Campers sign in Monday morning.
 
And assemble to hear about the week's activities.

They were all anxious to begin.
     

Camp director Dr. Robert Arts

Monday campers learned safety rules that would apply in all their classes through the week.
They decorated a pair of safety glasses with their own choice of colors.
The glasses were for their use throughout the week and then they could take them home.
 

Some of our volunteers were  making tails for the moles the campers were  to put together.

Building moles.
These little stuffed ones were to remind the kids of the chemical mole.
If you need a reminder yourself it is the number of grams of a chemical that is equal to that chemical's atomic weight. 
That's 6x10²³ molecules.
They also checked what a mole of various other substances looked like.

And some after they are done.

Slime made from polyvinyl alcohol and borax solutions.
You can imagine polyvinyl alcohol (PVA) molecules as resembling limp strands of spaghetti that are as long as a football field.
When dissolved in water they easily slide over each other.
The sodium borate molecules are much smaller, imagine pinhead size.
Each solution is nearly as runny as water.
However, when they are mixed the borate ion forms links with random spots on the PVA molecules and the mix becomes very gooey.
The mix is still almost all water (96%) so it is surprising that it's consistency has changed so much. 

Campers learned about some of the the constellations of the northern hemisphere and built a star projector.

Cut out a lot of sky segments and carefully join them.
And punch a hole for each of the stars.

Hereare a batch that are half done.

Then they built and tested foam rockets.
It is a lot of fun.
And the practice will come in handy during the competitions on Thursday.

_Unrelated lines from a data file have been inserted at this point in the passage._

(* ===== verification/StatusWord.v ===== *)
(** * The shared status word under interference

    The labels and the status of a class share one 32-bit word. Writers of
    either field run a read, modify, compare-and-swap loop
    ([WriteSubtypeCheckBits] and [WriteStatusImpl] of runtime/subtype_check.h).
    This file runs any number of such writers concurrently, at the grain of
    single reads and swaps, and shows that the word behaves as two independent
    registers. *)

From Stdlib Require Import ZArith Lia Bool List.
From stdpp Require Import base list option relations.
From S2P Require Import Prelude BitUtils BitString SubtypeCheck.

Open Scope Z_scope.

Inductive field := Bits | Status.

(** A turn of the loop of the writer of a field. *)
Definition turn (f : field) (old_value v : Z) : option (option Z) :=
  match f with
  | Bits => WriteSubtypeCheckBits_turn old_value v
  | Status => WriteStatusImpl_turn old_value v
  end.

Definition width (f : field) : Z :=
  match f with Bits => SubtypeCheckBits_BitStructSizeOf | Status => kClassStatusBitSize end.

Definition get (f : field) (w : Z) : Z :=
  match f with Bits => subtype_check_info_get w | Status => status_get w end.

(** Where a thread is: outside, about to read, or about to swap. *)
Inductive pc :=
  | Idle
  | Reading (f : field) (v : Z)
  | Swapping (f : field) (v old_value new_value : Z).

Record state := mkState { word : Z; threads : list pc }.

(** Calls and returns are observable; the rest is internal. *)
Inductive event := Call (t : nat) (f : field) (v : Z) | Return (t : nat) | Tau.

Inductive step : state -> event -> state -> Prop :=
  | step_call w ts t f v :
      ts !! t = Some Idle -> is_u (width f) v ->
      step (mkState w ts) (Call t f v) (mkState w (<[t := Reading f v]> ts))
  | step_same w ts t f v :
      ts !! t = Some (Reading f v) -> turn f w v = Some None ->
      step (mkState w ts) (Return t) (mkState w (<[t := Idle]> ts))
  | step_read w ts t f v new_value :
      ts !! t = Some (Reading f v) -> turn f w v = Some (Some new_value) ->
      step (mkState w ts) Tau (mkState w (<[t := Swapping f v w new_value]> ts))
  | step_swap w ts t f v new_value :
      ts !! t = Some (Swapping f v w new_value) ->
      step (mkState w ts) (Return t) (mkState new_value (<[t := Idle]> ts))
  (* the compare-and-swap is weak: it may fail on the expected value too *)
  | step_fail w ts t f v old_value new_value :
      ts !! t = Some (Swapping f v old_value new_value) ->
      step (mkState w ts) Tau (mkState w (<[t := Reading f v]> ts)).

(** The specification: two registers, and calls that take effect at once when
    they return. *)
Record spec := mkSpec { regs : field -> Z; pending : list (option (field * Z)) }.

Inductive spec_step : spec -> event -> spec -> Prop :=
  | spec_call r ps t f v :
      ps !! t = Some None -> spec_step (mkSpec r ps) (Call t f v) (mkSpec r (<[t := Some (f, v)]> ps))
  | spec_return r r' ps t f v :
      ps !! t = Some (Some (f, v)) -> r' f = v -> (forall g, g <> f -> r' g = r g) ->
      spec_step (mkSpec r ps) (Return t) (mkSpec r' (<[t := None]> ps))
  | spec_tau r ps : spec_step (mkSpec r ps) Tau (mkSpec r ps).

Inductive run {S} (R : S -> event -> S -> Prop) : S -> list event -> S -> Prop :=
  | run_nil s : run R s [] s
  | run_cons s e s' es s'' : R s e s' -> run R s' es s'' -> run R s (e :: es) s''.

Definition request (p : pc) : option (field * Z) :=
  match p with Idle => None | Reading f v | Swapping f v _ _ => Some (f, v) end.

(** What a state stands for. *)
Definition abstraction (s : state) : spec :=
  mkSpec (fun f => get f (word s)) (request <$> threads s).

Definition init (w : Z) (n : nat) : state := mkState w (replicate n Idle).

(** ** The invariant *)

Definition pc_ok (p : pc) : Prop :=
  match p with
  | Idle => True
  | Reading f v => is_u (width f) v
  | Swapping f v o n => is_u (width f) v /\ is_u 32 o /\ turn f o v = Some (Some n)
  end.

Definition ok (s : state) : Prop := is_u 32 (word s) /\ Forall pc_ok (threads s).

Lemma turn_spec f w v :
  is_u 32 w -> is_u (width f) v ->
  (get f w = v /\ turn f w v = Some None) \/
  exists w', turn f w v = Some (Some w') /\ is_u 32 w' /\ get f w' = v /\
    forall g, g <> f -> get g w' = get g w.
Proof.
  intros Hw Hv. destruct f; simpl.
  - destruct (WriteSubtypeCheckBits_turn_spec w v Hw Hv) as [?|(w' & E & Hw' & Eb & Es)]; [by left|right].
    exists w'. split; [done|]. split; [done|]. split; [done|]. by intros [] ?.
  - destruct (WriteStatusImpl_turn_spec w v Hw Hv) as [?|(w' & E & Hw' & Es & Eb)]; [by left|right].
    exists w'. split; [done|]. split; [done|]. split; [done|]. by intros [] ?.
Qed.

Lemma ok_thread w ts t p : ok (mkState w ts) -> ts !! t = Some p -> is_u 32 w /\ pc_ok p.
Proof. intros [Hw Hts] Ht. split; [done|]. by apply (Forall_lookup_1 _ ts t). Qed.

Lemma ok_update w w' ts t p : ok (mkState w ts) -> is_u 32 w' -> pc_ok p -> ok (mkState w' (<[t := p]> ts)).
Proof. intros [_ Hts] Hw Hp. split; [done|]. by apply Forall_insert. Qed.

Lemma step_ok s e s' : step s e s' -> ok s -> ok s'.
Proof.
  intros Hs Hok. destruct Hs as [w ts t f v Ht Hv|w ts t f v Ht _|w ts t f v n Ht E|w ts t f v n Ht|w ts t f v o n Ht];
    destruct (ok_thread w ts t _ Hok Ht) as [Hw Hp]; apply (ok_update w); try done.
  - destruct Hp as (Hv & _ & E). destruct (turn_spec f w v Hw Hv) as [[_ ?]|(w' & E' & Hw' & _)]; congruence.
  - apply Hp.
Qed.

Lemma request_insert (ts : list pc) (t : nat) p : request <$> <[t := p]> ts = <[t := request p]> (request <$> ts).
Proof. apply list_fmap_insert. Qed.

Lemma step_simulates s e s' : step s e s' -> ok s -> spec_step (abstraction s) e (abstraction s').
Proof.
  intros Hs Hok. destruct Hs as [w ts t f v Ht Hv|w ts t f v Ht E|w ts t f v n Ht E|w ts t f v n Ht|w ts t f v o n Ht];
    destruct (ok_thread w ts t _ Hok Ht) as [Hw Hp]; unfold abstraction; cbn [word threads];
    rewrite request_insert; assert (Hr := f_equal (fmap request) Ht); rewrite <- list_lookup_fmap in Hr;
    cbn [fmap option_fmap option_map request] in Hr; cbn [request].
  - by constructor.
  - apply (spec_return _ _ _ t f v); [done| |done].
    destruct (turn_spec f w v Hw Hp) as [[? _]|(w' & ? & _)]; congruence.
  - rewrite list_insert_id by done. constructor.
  - destruct Hp as (Hv & _ & E).
    destruct (turn_spec f w v Hw Hv) as [[_ ?]|(w' & E' & _ & Eg & Eo)]; [congruence|].
    assert (w' = n) as -> by congruence. by apply (spec_return _ _ _ t f v).
  - rewrite list_insert_id by done. constructor.
Qed.

Lemma run_simulates s es s' :
  run step s es s' -> ok s -> ok s' /\ run spec_step (abstraction s) es (abstraction s').
Proof.
  intros Hr. induction Hr as [s|s e s' es s'' Hs _ IH]; intros Hok.
  - split; [done|constructor].
  - pose proof (step_ok s e s' Hs Hok) as Hok'. destruct (IH Hok') as [Hok'' Hrun]. split; [done|].
    econstructor; [|exact Hrun]. by apply step_simulates.
Qed.

Lemma init_ok w n : is_u 32 w -> ok (init w n).
Proof. intros Hw. split; [done|]. apply Forall_replicate. done. Qed.

(** A thread inside an operation, left alone, returns within three steps of its
    own. *)
Lemma solo_return s t p f v :
  ok s -> threads s !! t = Some p -> request p = Some (f, v) ->
  exists es s', run step s es s' /\ es `suffix_of` [Tau; Tau; Return t] /\ es <> [] /\
    get f (word s') = v /\ threads s' !! t = Some Idle.
Proof.
  destruct s as [w ts]. cbn [threads]. intros Hok Ht Hreq.
  assert (Hlt := lookup_lt_Some _ _ _ Ht).
  assert (Hread : forall ts', ts' !! t = Some (Reading f v) -> is_u (width f) v -> is_u 32 w ->
            exists es s', run step (mkState w ts') es s' /\ es `suffix_of` [Tau; Return t] /\ es <> [] /\
              get f (word s') = v /\ threads s' !! t = Some Idle).
  { intros ts' Ht' Hv Hw. assert (Hlt' := lookup_lt_Some _ _ _ Ht').
    destruct (turn_spec f w v Hw Hv) as [[Eg E]|(w' & E & _ & Eg & _)].
    - exists [Return t]. eexists. split; [econstructor; [by apply (step_same _ _ t f v)|constructor]|].
      split; [by exists [Tau]|]. split; [done|]. split; [done|]. by apply list_lookup_insert_eq.
    - exists [Tau; Return t]. eexists. split.
      { econstructor; [by apply (step_read _ _ t f v w')|]. econstructor; [|constructor].
        apply (step_swap _ _ t f v w'). by apply list_lookup_insert_eq. }
      split; [done|]. split; [done|]. split; [done|]. cbn [threads]. rewrite list_insert_insert_eq.
      by apply list_lookup_insert_eq. }
  destruct (ok_thread w ts t p Hok Ht) as [Hw Hp]. destruct p as [|f' v'|f' v' o n]; [done| |];
    injection Hreq as -> ->.
  - destruct (Hread ts Ht Hp Hw) as (es & s' & ? & Hsuf & ?). exists es, s'. split; [done|]. split; [|done].
    etransitivity; [exact Hsuf|]. by exists [Tau].
  - destruct (Hread (<[t := Reading f v]> ts)) as (es & s' & Hr & [pre Hsuf] & Hne & Hdone);
      [by apply list_lookup_insert_eq|by apply Hp|done|].
    exists (Tau :: es), s'. split; [econstructor; [by apply (step_fail w ts t f v o n)|done]|].
    split; [|split; [done|exact Hdone]].
    destruct pre as [|x [|y pre]]; simpl in Hsuf.
    + exists []. simpl. congruence.
    + exists [Tau]. simpl. congruence.
    + injection Hsuf as _ _ Hsuf. symmetry in Hsuf. apply app_eq_nil in Hsuf as [_ Hes].
      done.
Qed.

(** C12: labels and statuses written concurrently do not overwrite one another.
    Every run of any number of writers of the shared word has the observable
    behaviour of two separate registers in which each write takes effect in
    one piece when it returns: no update is lost, and a writer of one field
    never changes the other. At every point a writer in progress, left alone,
    completes its write in at most three steps; no check fails. *)
Theorem status_word_linearizable w n es s
    (Hw : is_u 32 w) (Hrun : run step (init w n) es s) :
  run spec_step (abstraction (init w n)) es (abstraction s) /\
  forall t p f v, threads s !! t = Some p -> request p = Some (f, v) ->
    exists es' s', run step s es' s' /\ es' `suffix_of` [Tau; Tau; Return t] /\ es' <> [] /\
      get f (word s') = v /\ threads s' !! t = Some Idle.
Proof.
  destruct (run_simulates _ _ _ Hrun (init_ok w n Hw)) as [Hok Hsim]. split; [done|].
  intros t p f v Ht Hreq. by apply (solo_return s t p f v).
Qed.

(** A status write slips between the read and the swap of a label write: the
    swap of the stale value fails. *)
Definition interfering : list event :=
  [Call 0 Bits 5; Tau; Call 1 Status 3; Tau; Return 1; Tau; Tau; Return 0].

Lemma status_word_linearizable_witness :
  run spec_step (abstraction (init 0 2)) interfering
    (abstraction (mkState (3 * 2 ^ 28 + 5) [Idle; Idle])) /\
  forall t p f v, threads (mkState (3 * 2 ^ 28 + 5) [Idle; Idle]) !! t = Some p -> request p = Some (f, v) ->
    exists es' s', run step (mkState (3 * 2 ^ 28 + 5) [Idle; Idle]) es' s' /\
      es' `suffix_of` [Tau; Tau; Return t] /\ es' <> [] /\
      get f (word s') = v /\ threads s' !! t = Some Idle.
Proof.
  apply (status_word_linearizable 0 2 interfering); [unfold is_u; lia|]. unfold interfering.
  eapply run_cons; [apply (step_call _ _ 0%nat Bits 5); [done|unfold is_u; vm_compute; split; [discriminate|done]]|].
  eapply run_cons; [apply (step_read _ _ 0%nat Bits 5 5); vm_compute; done|].
  eapply run_cons; [apply (step_call _ _ 1%nat Status 3); [done|unfold is_u; vm_compute; split; [discriminate|done]]|].
  eapply run_cons; [apply (step_read _ _ 1%nat Status 3 (3 * 2 ^ 28)); vm_compute; done|].
  eapply run_cons; [apply (step_swap _ _ 1%nat Status 3 (3 * 2 ^ 28)); vm_compute; done|].
  eapply run_cons; [apply (step_fail _ _ 0%nat Bits 5 0 5); vm_compute; done|].
  eapply run_cons; [apply (step_read _ _ 0%nat Bits 5 (3 * 2 ^ 28 + 5)); vm_compute; done|].
  eapply run_cons; [apply (step_swap _ _ 0%nat Bits 5 (3 * 2 ^ 28 + 5)); vm_compute; done|].
  apply run_nil.
Defined.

Here we are lighting a fluorescent bulb using static electricity.
Take an aluminum pie pan, tape it to a plastic straw, and hold it near a balloon that has been given a static charge by rubbing it on some fur (or beard).
Touch the pan while it is close to the balloon.
That gives a path to ground for the electrons that are being repelled from the balloon.
Take your hand away from the pan and no electrons can move to or from it because the straw is a good insulator.
Then touch the bulb to the pan and the bulb will blink as electrons from the person holding the bulb return to the pan.
The third picture shows a blink.

Ben Franklin would have recognized the electroscope I am holding even though we have used different materials for all of the parts.
Construction is simple, a container with a conductor through the top that has two pieces of foil leaves attached to it's bottom end.
When the electroscope is charged the two foils repel each other and separate.
Ben used a glass jar I used plastic. 
He used linen strings and later gold foil for the sensor, I used aluminum (a metal that wasn't known in his time).
He used a metal rod to hold the foils and I used a paper clip.
The kids made their own electroscopes with a plastic bottle, a piece of aluminized mylar folded to make two leaves, and a paper clip.
As a charged balloon or pie pan was brought close the mylar leaves would seperate.

We then turned plastic strips and campers into electroscopes using a Van de Graaff. 
It is misspelled on the board behind them.
When they were charged their hair was repelled and stood out in all directions.

They wanted to see what would happen to me too.

Then they got to see what electricity feels like.
They made a chain with fluorescent bulbs between the kids so thy could see them light up as the current passed through them.
The lights were dimmed for some of the pictures so the light from the bulbs would show up better.
We use a pan to make contact with the Van de Graff to make it easy for the first person in the line to control the size of the spark and the charge that they all feel.
You might say that they are "in charge".

A string of metalized beads on an insulating string is another way to get a charge from the Van de Graaff.
As they slide their hand along the beads the insulation provided by the string will eventually be insufficient to hold back the charge and a spark will jump between each of the beads and to their hand.
The anticipation can be as bad as the shock.

The apparatus on the left is called Franklin's bells. 
A charge on the bell closest to the Van de Graaff is charged because of a coronal discharge from the piece of foil attached to it.
The blue bob is attracted to it but as soon as it touches it has the same charge and is repelled.
Then it swings over and touches the other bell, is discharged and the process repeats.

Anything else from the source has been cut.